Abstract This paper proposes a method for estimating the egomotion of the vehicle and for detecting moving objects on roads by using a vehicle mounted monocular camera. There are two problems in ego-motion estimation. Firstly, a typical road scene contains moving objects such as other vehicles. Secondly, roads display fewer feature points compared to the number associated with background structures. In our approach, ego-motion is estimated from the correspondences of feature points extracted from various regions other than those in which objects are moving. After estimating the ego-motion, the three dimensional structure of the scene is reconstructed and any moving objects are detected. In our experiments, it has been shown that the proposed method is able to detect moving objects such as vehicles and pedestrians.

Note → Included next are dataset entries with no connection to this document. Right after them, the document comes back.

(* ===== verification/Ssa.v ===== *)
(** * Ssa: SSA construction as a whole ([ctadl-ir/src/ssa/mod.rs])

    [transform_with] composes pruning, the single exit, phi placement, renaming and the entry
    bindings of the parameters.  The first theorem is the correctness of the two steps in the
    middle: the SSA program does along every path of the graph what the program did. *)

From S2P Require Import Prelude Index Text Path IR Graph Dominators LengauerTarjan Coalesce Verify Cfg PhiPlace Rename Reaching SsaExec.

(** [PhiPlace::new] and [SsaRename::new], as [transform_with] runs them. *)
Definition ssa_blocks (hash_iter : gset nat -> list nat) (fuel : nat) (mode : PhiMode) (bs : BasicBlocks) : outcome BasicBlocks :=
  '(bs, variables, dominators) ← PhiPlace_new hash_iter fuel mode bs;
  SsaRename_new fuel bs variables dominators.

(** Version 0 of parameter [i] is the incoming parameter. *)
Definition bind_param (bs : BasicBlocks) (i : nat) : outcome BasicBlocks :=
  b ← iv_index bs 0;
  iv_set bs 0 (with_statements b
    (new_kind (Assign (ap_of_var (with_version (new_parameter i) 0)) [Exp_variable (new_parameter i)]) :: statements b)).

Definition transform_with (hash_iter : gset nat -> list nat) (fuel : nat) (prune : bool) (mode : PhiMode) (f : FunctionData)
  : outcome FunctionData :=
  if decide (blocks f = []) then Ret f
  else
    f ← (if prune then prune_unreachable_nodes fuel f else Ret f);
    f ← complete f;
    bs ← ssa_blocks hash_iter fuel mode (blocks f);
    bs ← foldM bind_param bs (seq 0 (length (params f)));
    let f := with_blocks f bs in
    r ← FunctionData_verify f;
    match r with Ok _ => Ret f | Err _ => Panic end.
(* ===== verification/Mem2Reg.v ===== *)
(** * Mem2Reg: promotion of stack slots ([ctadl-ir/src/ssa/mem2reg/mod.rs])

    [promote_function] gives a local of its own to every stack slot that only direct accesses
    reach, and under full promotion to the others too, with a reload after the calls that may
    write them.  A [HashMap] or [BTreeMap] from slots is a [gmap Z]; a [BTreeSet] is iterated in
    ascending order.  An escape note records the sites of its samples, not their text. *)

From S2P Require Import Prelude Index Text Path PathSyntax IR.

Definition STACK_TOP : string := "__stack_top".

Inductive EscapePolicy : Type := Exact | Window (n : Z) | AllAbove.
#[export] Instance EscapePolicy_eq_dec : EqDecision EscapePolicy.
Proof. solve_decision. Defined.

(** [s.parse::<i64>()] and [s.parse::<usize>()]: an optional sign, then digits, in range. *)
Definition parse_i64_str (s : string) : option Z :=
  let '(_, digits) := split_sign s in
  if all_str is_digit digits && negb (bool_decide (digits = "")) then i64_from_str s else None.

Definition usize_max : Z := (2 ^ 64 - 1)%Z.

Definition parse_usize_str (s : string) : option Z :=
  let digits := match s with String "+" d => d | _ => s end in
  if all_str is_digit digits && negb (bool_decide (digits = "")) && bool_decide (digits_val 0 digits <= usize_max)%Z
  then Some (digits_val 0 digits) else None.

Definition EscapePolicy_parse (s : string) : option EscapePolicy :=
  if decide (s = "exact") then Some Exact
  else if decide (s = "above") then Some AllAbove
  else n ← strip_prefix_str "window:" s; n ← parse_i64_str n; if decide (0 < n)%Z then Some (Window n) else None.

Definition EscapePolicy_tag (p : EscapePolicy) : string :=
  match p with
  | Exact => "exact"
  | Window n => "w" +:+ show_Z n
  | AllAbove => "above"
  end.

(** Whether an address escaped at [j] reaches slot [k]. *)
Definition reaches_slot (p : EscapePolicy) (j k : Z) : Prop :=
  match p with
  | Exact => k = j
  | Window n => (j <= k)%Z /\ (k < saturating_add j n)%Z
  | AllAbove => (j <= k)%Z
  end.
#[export] Instance reaches_slot_dec p j k : Decision (reaches_slot p j k).
Proof. destruct p; simpl; apply _. Defined.

Definition DEFAULT_FULL_THRESHOLD : Z := 1000.

Record Mem2Reg : Type := { escape : EscapePolicy; full_above : option Z }.

Definition Mem2Reg_from (p : EscapePolicy) : Mem2Reg := {| escape := p; full_above := None |}.

Definition Mem2Reg_parse (s : string) : option Mem2Reg :=
  let full n := {| escape := Window 8; full_above := Some n |} in
  if decide (s = "full") then Some (full DEFAULT_FULL_THRESHOLD)
  else match strip_prefix_str "full:" s with
       | Some n => full <$> parse_usize_str n
       | None => Mem2Reg_from <$> EscapePolicy_parse s
       end.

Definition Mem2Reg_tag (m : Mem2Reg) : string :=
  match full_above m with
  | None => EscapePolicy_tag (escape m)
  | Some n => EscapePolicy_tag (escape m) +:+ ",full>" +:+ show_Z n
  end.

Inductive FullMode : Type := Force | Forbid.

Inductive EscapeKind : Type := CallInput | EscCopied | FieldAccess | Returned | Stored.
#[export] Instance EscapeKind_eq_dec : EqDecision EscapeKind.
Proof. solve_decision. Defined.
#[export] Instance EscapeKind_countable : Countable EscapeKind.
Proof.
  refine (inj_countable' (fun k => match k with CallInput => 0 | EscCopied => 1 | FieldAccess => 2 | Returned => 3 | Stored => 4 end)
    (fun n => match n with 0 => CallInput | 1 => EscCopied | 2 => FieldAccess | 3 => Returned | _ => Stored end) _).
  by intros [].
Defined.

Record EscapeNote : Type := { note_function : string; note_kinds : gmap EscapeKind nat; note_samples : list (nat * nat) }.

Record Mem2RegStats : Type := mk_stats {
  promoted_accesses : nat; kept_accesses : nat; promoted_slots : nat; skipped_functions : nat;
  full_functions : nat; escaped_slots : nat; reloads : nat }.

Definition Mem2RegStats_default : Mem2RegStats := mk_stats 0 0 0 0 0 0 0.

Definition stats_add (a o : Mem2RegStats) : Mem2RegStats :=
  mk_stats (promoted_accesses a + promoted_accesses o) (kept_accesses a + kept_accesses o) (promoted_slots a + promoted_slots o)
    (skipped_functions a + skipped_functions o) (full_functions a + full_functions o) (escaped_slots a + escaped_slots o)
    (reloads a + reloads o).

1. Introduction Recently, the development of vision-based driving assistance systems has become of great interest for vehicle safety. There are two approaches in vision-based systems: monocular and stereo systems. We focus on the use of a monocular system, since such systems have the advantage of reducing costs relative to stereo systems. For driving assistance systems, it is important to detect moving objects, such as other vehicles and pedestrians. An approach, based on the pattern recognition techniques, has been proposed for detecting pedestrians from a monocular image [6]. However, this approach is not robust to changes in the appearance of pedestrians. In order to detect various moving objects on a road, estimation of the ego-motion of the vehicle is required. Although vehicle sensors such as speedometers provide information about the ego-motion, such sensors do not satisfy the requirements for the level of accuracy that is needed to detect certain objects. Vehicle ego-motion, i.e. the motion of the vehicle mounted camera, can be estimated by applying Structure from Motion (SFM) algorithms [4]. However, it is difficult
to apply SFM algorithms in a road scene because of the following problems. Firstly, traffic scenes contain cluttered backgrounds, including moving objects such as other vehicles. Moving objects cause false estimations, since they violate the rigid world assumption. Secondly, roads have few feature points, whilst background structures (such as other vehicles, buildings, etc.) display many feature points. This biased distribution of feature points reduces the accuracy of ego-motion estimation because of severe situations that the direction of motion of the vehicle mounted camera is close to its optical axis. To overcome such problems, an approach that uses the road plane for ego-motion estimation has been proposed [7]. In this method, the roadway is assumed to be a planar structure and ego-motion estimation is considered by employing a parametric estimation model. However, the number of motion parameters needs to be reduced, since estimation results are not reliable in cases where there are a large number of unknown parameters, and it is difficult to detect moving objects reliably from a reduced number of motion parameters. In this paper, we propose a novel method for estimating vehicle ego-motion in a road scene and for detecting moving objects. Our proposed method can accurately estimate the ego-motion of the vehicle by selecting feature points using the detection results for moving objects in the previous frame. Moving objects are detected by tracking feature points and by detecting points on moving objects. This paper is organized as follows. In Section 2, we introduce the outline of our proposed method. We then explain the method we use for ego-motion estimation in Section 3. Section 4 describes our methods for detecting regions, containing moving objects, and the road region. We show experimental results in Section 5. Finally, we summarize the present work in Section 6.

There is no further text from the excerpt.